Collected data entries
==========
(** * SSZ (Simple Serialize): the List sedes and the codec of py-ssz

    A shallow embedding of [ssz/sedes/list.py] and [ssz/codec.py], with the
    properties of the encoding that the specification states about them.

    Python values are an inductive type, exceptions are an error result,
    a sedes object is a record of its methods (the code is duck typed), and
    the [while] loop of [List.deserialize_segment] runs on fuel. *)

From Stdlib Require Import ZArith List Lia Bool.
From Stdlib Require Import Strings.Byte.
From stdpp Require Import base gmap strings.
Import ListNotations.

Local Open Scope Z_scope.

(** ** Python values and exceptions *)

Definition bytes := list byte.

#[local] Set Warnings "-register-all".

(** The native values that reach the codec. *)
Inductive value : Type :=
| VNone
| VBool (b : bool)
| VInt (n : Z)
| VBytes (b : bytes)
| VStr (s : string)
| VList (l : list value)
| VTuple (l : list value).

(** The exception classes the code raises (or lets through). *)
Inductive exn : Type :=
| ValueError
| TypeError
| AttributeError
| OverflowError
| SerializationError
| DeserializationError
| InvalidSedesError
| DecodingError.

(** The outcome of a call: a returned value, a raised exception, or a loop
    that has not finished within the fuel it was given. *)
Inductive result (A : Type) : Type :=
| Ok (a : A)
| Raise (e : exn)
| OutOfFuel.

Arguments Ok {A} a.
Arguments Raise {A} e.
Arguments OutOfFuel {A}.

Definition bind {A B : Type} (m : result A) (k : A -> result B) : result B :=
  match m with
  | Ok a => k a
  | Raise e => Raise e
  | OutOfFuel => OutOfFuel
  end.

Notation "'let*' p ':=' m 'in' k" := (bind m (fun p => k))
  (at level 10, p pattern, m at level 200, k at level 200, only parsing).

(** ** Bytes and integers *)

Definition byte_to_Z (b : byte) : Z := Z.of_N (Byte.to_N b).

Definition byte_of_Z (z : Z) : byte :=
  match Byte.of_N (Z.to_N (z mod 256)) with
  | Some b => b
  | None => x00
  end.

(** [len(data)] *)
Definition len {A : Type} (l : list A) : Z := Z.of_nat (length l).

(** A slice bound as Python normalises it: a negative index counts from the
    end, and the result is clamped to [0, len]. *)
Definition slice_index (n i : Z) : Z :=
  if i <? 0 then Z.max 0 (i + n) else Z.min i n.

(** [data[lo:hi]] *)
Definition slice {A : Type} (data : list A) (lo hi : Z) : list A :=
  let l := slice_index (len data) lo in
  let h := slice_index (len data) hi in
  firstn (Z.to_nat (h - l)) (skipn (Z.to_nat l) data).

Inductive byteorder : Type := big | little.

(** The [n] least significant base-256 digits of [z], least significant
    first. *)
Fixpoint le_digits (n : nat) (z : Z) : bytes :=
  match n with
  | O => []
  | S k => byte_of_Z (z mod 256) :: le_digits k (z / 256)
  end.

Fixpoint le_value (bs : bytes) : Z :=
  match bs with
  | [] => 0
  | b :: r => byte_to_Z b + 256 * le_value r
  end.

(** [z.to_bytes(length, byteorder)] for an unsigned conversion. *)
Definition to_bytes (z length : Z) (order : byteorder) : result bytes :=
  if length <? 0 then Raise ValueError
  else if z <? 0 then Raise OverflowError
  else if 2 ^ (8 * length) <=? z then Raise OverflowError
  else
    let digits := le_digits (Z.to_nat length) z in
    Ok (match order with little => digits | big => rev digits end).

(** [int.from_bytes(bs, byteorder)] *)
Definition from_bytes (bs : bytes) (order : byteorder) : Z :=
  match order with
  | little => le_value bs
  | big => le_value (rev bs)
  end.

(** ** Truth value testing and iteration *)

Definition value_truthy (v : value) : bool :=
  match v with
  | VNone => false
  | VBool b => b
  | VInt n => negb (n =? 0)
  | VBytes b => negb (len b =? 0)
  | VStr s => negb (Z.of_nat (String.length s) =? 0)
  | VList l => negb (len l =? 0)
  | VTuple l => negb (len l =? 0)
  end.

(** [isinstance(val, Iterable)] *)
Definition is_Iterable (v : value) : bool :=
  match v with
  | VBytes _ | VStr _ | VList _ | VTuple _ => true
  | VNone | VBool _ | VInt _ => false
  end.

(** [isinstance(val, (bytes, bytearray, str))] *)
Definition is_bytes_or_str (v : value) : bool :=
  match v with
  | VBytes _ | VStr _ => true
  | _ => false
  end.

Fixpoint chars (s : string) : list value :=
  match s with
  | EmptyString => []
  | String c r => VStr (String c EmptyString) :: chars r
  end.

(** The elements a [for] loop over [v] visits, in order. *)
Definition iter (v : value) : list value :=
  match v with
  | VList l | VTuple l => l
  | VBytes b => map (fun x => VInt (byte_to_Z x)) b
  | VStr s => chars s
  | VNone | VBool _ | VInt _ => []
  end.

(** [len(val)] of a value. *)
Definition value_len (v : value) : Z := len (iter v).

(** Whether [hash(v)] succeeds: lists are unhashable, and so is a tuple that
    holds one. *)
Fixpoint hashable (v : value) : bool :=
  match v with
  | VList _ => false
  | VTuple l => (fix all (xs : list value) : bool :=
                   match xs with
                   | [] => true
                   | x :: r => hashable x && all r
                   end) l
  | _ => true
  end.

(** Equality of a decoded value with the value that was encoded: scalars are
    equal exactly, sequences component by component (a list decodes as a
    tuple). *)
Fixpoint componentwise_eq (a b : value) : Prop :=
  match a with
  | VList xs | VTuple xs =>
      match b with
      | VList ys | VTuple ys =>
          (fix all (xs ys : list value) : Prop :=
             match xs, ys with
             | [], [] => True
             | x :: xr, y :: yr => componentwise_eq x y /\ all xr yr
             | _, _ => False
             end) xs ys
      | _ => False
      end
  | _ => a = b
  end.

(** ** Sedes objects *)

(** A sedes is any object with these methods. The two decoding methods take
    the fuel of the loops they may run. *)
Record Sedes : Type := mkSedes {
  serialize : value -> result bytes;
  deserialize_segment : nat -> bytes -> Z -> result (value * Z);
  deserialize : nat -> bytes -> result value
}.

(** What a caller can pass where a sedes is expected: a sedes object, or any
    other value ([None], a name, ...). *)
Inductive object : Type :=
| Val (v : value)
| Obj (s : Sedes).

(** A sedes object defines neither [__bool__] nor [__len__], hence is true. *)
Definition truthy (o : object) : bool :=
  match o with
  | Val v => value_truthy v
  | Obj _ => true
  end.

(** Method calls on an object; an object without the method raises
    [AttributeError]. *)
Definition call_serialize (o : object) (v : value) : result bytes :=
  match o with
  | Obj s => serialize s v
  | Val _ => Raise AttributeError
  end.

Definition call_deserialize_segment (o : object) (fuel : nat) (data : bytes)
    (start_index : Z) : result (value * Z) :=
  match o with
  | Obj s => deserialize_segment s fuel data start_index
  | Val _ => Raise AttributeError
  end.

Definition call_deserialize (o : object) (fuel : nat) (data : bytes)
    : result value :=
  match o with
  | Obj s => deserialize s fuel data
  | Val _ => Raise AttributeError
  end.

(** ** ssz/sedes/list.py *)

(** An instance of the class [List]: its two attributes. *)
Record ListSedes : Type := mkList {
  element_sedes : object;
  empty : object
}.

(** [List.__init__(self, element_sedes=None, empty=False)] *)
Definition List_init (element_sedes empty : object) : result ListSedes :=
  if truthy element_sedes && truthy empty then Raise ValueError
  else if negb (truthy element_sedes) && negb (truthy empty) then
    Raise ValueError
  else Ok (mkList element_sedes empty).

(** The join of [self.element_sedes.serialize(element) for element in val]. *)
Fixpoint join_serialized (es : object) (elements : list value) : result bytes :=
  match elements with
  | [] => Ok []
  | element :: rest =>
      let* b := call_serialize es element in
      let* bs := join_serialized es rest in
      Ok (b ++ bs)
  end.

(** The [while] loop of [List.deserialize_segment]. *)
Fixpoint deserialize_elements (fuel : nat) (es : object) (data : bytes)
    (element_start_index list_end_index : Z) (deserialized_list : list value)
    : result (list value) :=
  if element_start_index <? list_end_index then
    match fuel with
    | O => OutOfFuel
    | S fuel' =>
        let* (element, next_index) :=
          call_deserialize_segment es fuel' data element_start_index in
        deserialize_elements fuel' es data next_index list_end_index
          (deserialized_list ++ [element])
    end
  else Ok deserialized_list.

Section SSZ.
==========
#### [What is required]
Take the entries above and return only the lines from the one with "Fixpoint chars (s" to the one with "(fix all (xs ys", both included, unchanged.

#### [Solution to the exercise]
Fixpoint chars (s : string) : list value :=
  match s with
  | EmptyString => []
  | String c r => VStr (String c EmptyString) :: chars r
  end.

(** The elements a [for] loop over [v] visits, in order. *)
Definition iter (v : value) : list value :=
  match v with
  | VList l | VTuple l => l
  | VBytes b => map (fun x => VInt (byte_to_Z x)) b
  | VStr s => chars s
  | VNone | VBool _ | VInt _ => []
  end.

(** [len(val)] of a value. *)
Definition value_len (v : value) : Z := len (iter v).

(** Whether [hash(v)] succeeds: lists are unhashable, and so is a tuple that
    holds one. *)
Fixpoint hashable (v : value) : bool :=
  match v with
  | VList _ => false
  | VTuple l => (fix all (xs : list value) : bool :=
                   match xs with
                   | [] => true
                   | x :: r => hashable x && all r
                   end) l
  | _ => true
  end.

(** Equality of a decoded value with the value that was encoded: scalars are
    equal exactly, sequences component by component (a list decodes as a
    tuple). *)
Fixpoint componentwise_eq (a b : value) : Prop :=
  match a with
  | VList xs | VTuple xs =>
      match b with
      | VList ys | VTuple ys =>
          (fix all (xs ys : list value) : Prop :=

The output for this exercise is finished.